Quoth the Raven said:


> Bryan turning made perfect sense storyline wise. Wyatt has been saying how Bryan's treated as a gorilla in a cage, people like chanting for him but the machine won't let him rise to the top. Together, they'll take down the machine. It's the truth and Bryan realizes it now, thus giving in. Tbf, if they are going against the machine, Bryan will be directly involved against the Authority now.
> 
> Great Raw to close the year. Punk/Rollins was great, Shield split is being done very well, Big E/Fandango, Bryan Gauntlet, Summer Rae looking hot and *BROCK LESNAR!!*


how was he not against the authority already? HE attacked members of the authority countless times, hes gotten in their face, and disobeyed their orders. He was already an anti authoirty figure, people even made jokes about it about how similar it is to austins anti authority figure when it started after summerslam. so it doesn't really make sense


----------



## Acerbitas (Oct 19, 2013)

I was quite suprised Paul Heyman told Brock Lesnar to back off Mark Henry, doesnt he usually want to destroy people? Mark Henry new heyman guy, im calling it

Unleash your rage on me now.


----------



## chronoxiong (Apr 1, 2005)

A RAW show without John Cena and Randy Orton.
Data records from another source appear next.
(** * agentic-api: the health service and its startup hook

    A verification model of [src/agentic-api/main.py]: the two health-check
    handlers [root] and [health], the [lifespan] startup hook and the
    application object [app] that ties them together.

    Layout:
    - [Py]      : the Python values the module manipulates (dict displays,
                  exceptions, call outcomes) and the generator protocol
                  behind [contextlib.asynccontextmanager];
    - [Fastapi] : requests, responses, route registration and dispatch;
    - [Main]    : the definitions of [main.py], in source order;
    - [Host]    : the hosting runtime that drives the application (startup,
                  serving, shutdown), with an event trace;
    - [Sample]  : concrete collaborators on which the model is run;
    - [Shape]   : the invariant that ties a process phase to its trace;
    - [Lifetime]: how the state of a process relates to the outcome of
                  the telemetry configuration;
    - lemmas on the model, one theorem per specification claim, then
      further properties of the module.

    The module also acquires a logger ([logging.getLogger(__name__)]) that
    nothing in it uses; it has no counterpart here. *)

From Stdlib Require Import String List ZArith.
Import ListNotations.
Local Open Scope string_scope.
Local Open Scope Z_scope.
Local Open Scope list_scope.
(** * pascal_lib.c: the runtime shim linked with the Pascal compiler's output

    A shallow embedding of [pascal_lib.c] and the properties of its
    functions.  The C types are modelled on an ILP32/LP64 platform with IEEE
    754 arithmetic evaluated in the declared precision:

    - [int] is a 32-bit two's complement integer, a [Z] in
      [INT_MIN .. INT_MAX];
    - [double] is binary64 and [float] is binary32, both as the Standard
      Library's [spec_float] with round-to-nearest-even operations
      ([SFadd], [SFsub], [binary_normalize]);
    - a conversion whose result C leaves undefined returns [None];
    - a [spec_float] has one NaN, without sign or payload: the text that
      [printf] writes for a NaN, [nan] or [-nan], is left open;
    - calls that leave the translation unit ([printf], [malloc],
      [asm_main]) are nodes of a program tree, answered by the platform. *)

From Stdlib Require Import ZArith Lia Bool List String Ascii.
From Stdlib Require Import SpecFloat DecimalString DecimalZ DecimalN DecimalPos DecimalFacts.
Import ListNotations.

Local Open Scope string_scope.
Local Open Scope Z_scope.

(** ** C scalar types *)

Definition INT_MIN : Z := - 2 ^ 31.
Definition INT_MAX : Z := 2 ^ 31 - 1.

Definition in_int_range (n : Z) : bool := (INT_MIN <=? n) && (n <=? INT_MAX).

(** [double]: prec = 53, emax = 1024.  [float]: prec = 24, emax = 128. *)
Definition double := spec_float.
Definition float := spec_float.

Definition valid_double (x : double) : bool := valid_binary 53 1024 x.
Definition valid_float (f : float) : bool := valid_binary 24 128 f.

(** *** Conversions (C11 6.3.1.4 and 6.3.1.5) *)

(** Integer part of a finite value, the fraction discarded (toward zero). *)
Definition SFtrunc (x : spec_float) : option Z :=
  match x with
  | S754_zero _ => Some 0
  | S754_finite s m e =>
      Some (cond_Zopp s (if 0 <=? e then Zpos m * 2 ^ e else Zpos m / 2 ^ (- e)))
  | S754_infinity _ | S754_nan => None
  end.

(** An integer as an [int], when it is one. *)
Definition checked_int (n : Z) : option Z := if in_int_range n then Some n else None.

(** [(int) x]: defined only when the integer part is an [int]. *)
Definition int_of_double (x : double) : option Z :=
  match SFtrunc x with
  | Some n => checked_int n
  | None => None
  end.

(** [(double) f]: every [float] value is a [double] value. *)
Definition double_of_float (f : float) : double :=
  match f with
  | S754_finite s m e => binary_normalize 53 1024 (cond_Zopp s (Zpos m)) e s
  | _ => f
  end.

(** [(float) x]: rounded to nearest, ties to even. *)
Definition float_of_double (x : double) : float :=
  match x with
  | S754_finite s m e => binary_normalize 24 128 (cond_Zopp s (Zpos m)) e s
  | _ => x
  end.

(** [(float) n] and [(double) n] for an [int] [n]. *)
Definition float_of_int (n : Z) : float := binary_normalize 24 128 n 0 false.
Definition double_of_int (n : Z) : double := binary_normalize 53 1024 n 0 false.

(** A decimal literal [num/den] of type [double]: the nearest binary64. *)
Definition double_lit (num den : Z) : double :=
  SFdiv 53 1024 (double_of_int num) (double_of_int den).

Definition float_lit (num den : Z) : float :=
  float_of_double (double_lit num den).

(** The constants [0.0] and [0.5] of [iround]. *)
Definition d_zero : double := S754_zero false.
Definition d_half : double := S754_finite false 4503599627370496 (-53).

(** [x >= 0.0]: false when [x] is a NaN. *)
Definition SFge (x y : spec_float) : bool := SFleb y x.

(** ** The rounding helper

<<
int iround(double x) {
	int n;
	if ( x >= 0.0 )
		n = x + 0.5;
	else n = x - 0.5;
	return ( n );
}
>> *)

Definition iround (x : double) : option Z :=
  if SFge x d_zero then int_of_double (SFadd 53 1024 x d_half)
  else int_of_double (SFsub 53 1024 x d_half).

(** The adjusted value: what [iround] converts to [int]. *)
Definition iround_adjust (x : double) : double :=
  if SFge x d_zero then SFadd 53 1024 x d_half else SFsub 53 1024 x d_half.

(** The conversion to [int] is defined on [x]. *)
Definition fits_int (x : double) : bool :=
  match SFtrunc x with
  | Some t => in_int_range t
  | None => false
  end.

(** The value the claims compare [iround] with: the integer nearest to the
    exact value of [x], a tie going away from zero.  For [x = m * 2^e] with
    [e < 0] its magnitude is [floor (m / 2^-e + 1/2)]. *)
Definition nearest_away_mag (m : positive) (e : Z) : Z :=
  if 0 <=? e then Zpos m * 2 ^ e else (2 * Zpos m + 2 ^ (- e)) / 2 ^ (1 - e).

Definition round_half_away (x : double) : option Z :=
  match x with
  | S754_zero _ => Some 0
  | S754_finite s m e => Some (cond_Zopp s (nearest_away_mag m e))
  | S754_infinity _ | S754_nan => None
  end.

(** The exact magnitude [m * 2^e] of a finite value, as a fraction
    [num / den] of integers. *)
Definition magnitude (m : positive) (e : Z) : Z * Z :=
  if 0 <=? e then (Zpos m * 2 ^ e, 1) else (Zpos m, 2 ^ (- e)).

(** [n] is the integer nearest to the exact value of [x], a tie going away
    from zero: [|n| - 1/2 <= |x| < |n| + 1/2] with the sign of [x], stated
    on the fraction [num / den = |x|]. *)
Definition is_nearest_away (x : double) (n : Z) : bool :=
  match x with
  | S754_zero _ => n =? 0
  | S754_finite s m e =>
      let '(num, den) := magnitude m e in
      let k := Z.abs n in
      (n =? cond_Zopp s k) && ((2 * k - 1) * den <=? 2 * num)
        && (2 * num <? (2 * k + 1) * den)
  | S754_infinity _ | S754_nan => false
  end.

(** [0.5 - 2^-54], the largest [double] below one half. *)
Definition d_pred_half : double := S754_finite false 9007199254740991 (-54).

(** The finite value [y] is exactly the integer [n]. *)
Definition represents_int (y : spec_float) (n : Z) : bool :=
  match y with
  | S754_zero _ => n =? 0
  | S754_finite s m e =>
      if 0 <=? e then n =? cond_Zopp s (Zpos m * 2 ^ e)
      else (Zpos m mod 2 ^ (- e) =? 0) && (n =? cond_Zopp s (Zpos m / 2 ^ (- e)))
  | S754_infinity _ | S754_nan => false
  end.

(** [x] and [y], which may be of different formats, are the same value:
    the same zero, infinity or NaN, or finite of the same sign with equal
    magnitudes as fractions. *)
Definition same_value (x y : spec_float) : bool :=
  match x, y with
  | S754_zero s1, S754_zero s2 => Bool.eqb s1 s2
  | S754_infinity s1, S754_infinity s2 => Bool.eqb s1 s2
  | S754_nan, S754_nan => true
  | S754_finite s1 m1 e1, S754_finite s2 m2 e2 =>
      Bool.eqb s1 s2
        && (fst (magnitude m1 e1) * snd (magnitude m2 e2)
              =? fst (magnitude m2 e2) * snd (magnitude m1 e1))
  | _, _ => false
  end.

(** ** One rounding to nearest even, in integer arithmetic

    [round_spec prec emax s M e] is the float of sign [s] nearest to
    [M * 2^e] for [0 < M]: the value [binary_round] computes, written with
    [Z] division instead of bit-by-bit shifts. *)

Definition fin_or_inf (prec emax : Z) (s : bool) (m e : Z) : spec_float :=
  match m with
  | Z0 => S754_zero s
  | Zpos p => if e <=? emax - prec then S754_finite s p e else S754_infinity s
  | Zneg _ => S754_nan
  end.

(** The quotient [q] with its round bit [r] and sticky bit [s]. *)
Definition round_even (q : Z) (r s : bool) : Z :=
  if r && (s || Z.odd q) then q + 1 else q.

Definition round_spec (prec emax : Z) (s : bool) (M e : Z) : spec_float :=
  let e0 := fexp prec emax (Zdigits2 M + e) in
  if e0 <=? e then fin_or_inf prec emax s (M * 2 ^ (e - e0)) e0
  else
    let n := e0 - e in
    let q' := round_even (M / 2 ^ n) (Z.odd (M / 2 ^ (n - 1)))
                (negb (M mod 2 ^ (n - 1) =? 0)) in
    if q' =? 2 ^ prec then fin_or_inf prec emax s (2 ^ (prec - 1)) (e0 + 1)
    else fin_or_inf prec emax s q' e0.

(** ** Formatted output: [printf] restricted to [%s], [%g], [%d] and [%%]

    The text of each conversion follows C11 7.21.6.1; a decimal rendering
    that is not exact is rounded to nearest, ties to even, as the
    arithmetic is. *)

Definition nl : string := String (ascii_of_nat 10) EmptyString.

(** Decimal digits of a non-negative integer, no leading zero. *)
Definition dec (n : Z) : string := NilEmpty.string_of_uint (N.to_uint (Z.to_N n)).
That was different for a change. Things I liked were the CM Punk vs Seth Rollins match, Langston defeating Fandango, Ziggler defeating Curtis Axel, the Brodus/Truth and Woods feud and Brock Lesnar pummeling Mark Henry. Great to see Brock back. About the main event segment, I'm a little torn about it. In a way, I believe this angle is done to get people to stop cheering for Daniel Bryan and get rid of the YES chants. But I also believe this will lead to Bryan turning on the Wyatt Family and defeating them instead. But you can't trust the WWE booking team anymore. We all thought Bryan was going to get redemption against The Authority and look where that lead to. So overall, this show was average.


----------



## tomfoolery (Apr 4, 2011)

vacuous said:


> ya rite im never watching AGAIN! FREAK YOU WWE!!
> 
> 
> 
> no im not kidding there so stupid and i HATE THEMMMM


I think you mean "they're so stupid.".


----------



## Joshi Judas (Jul 12, 2013)

VGooBUG said:


> how was he not against the authority already? HE attacked members of the authority countless times, hes gotten in their face, and disobeyed their orders. He was already an anti authoirty figure, people even made jokes about it about how similar it is to austins anti authority figure when it started after summerslam. so it doesn't really make sense


You're not getting my point. He was against the Authority but he kept coming up short despite all the fans backing him. Wyatt provides him the opportunity to finally topple the Machine so he's joining the Family to bring down the Authority together.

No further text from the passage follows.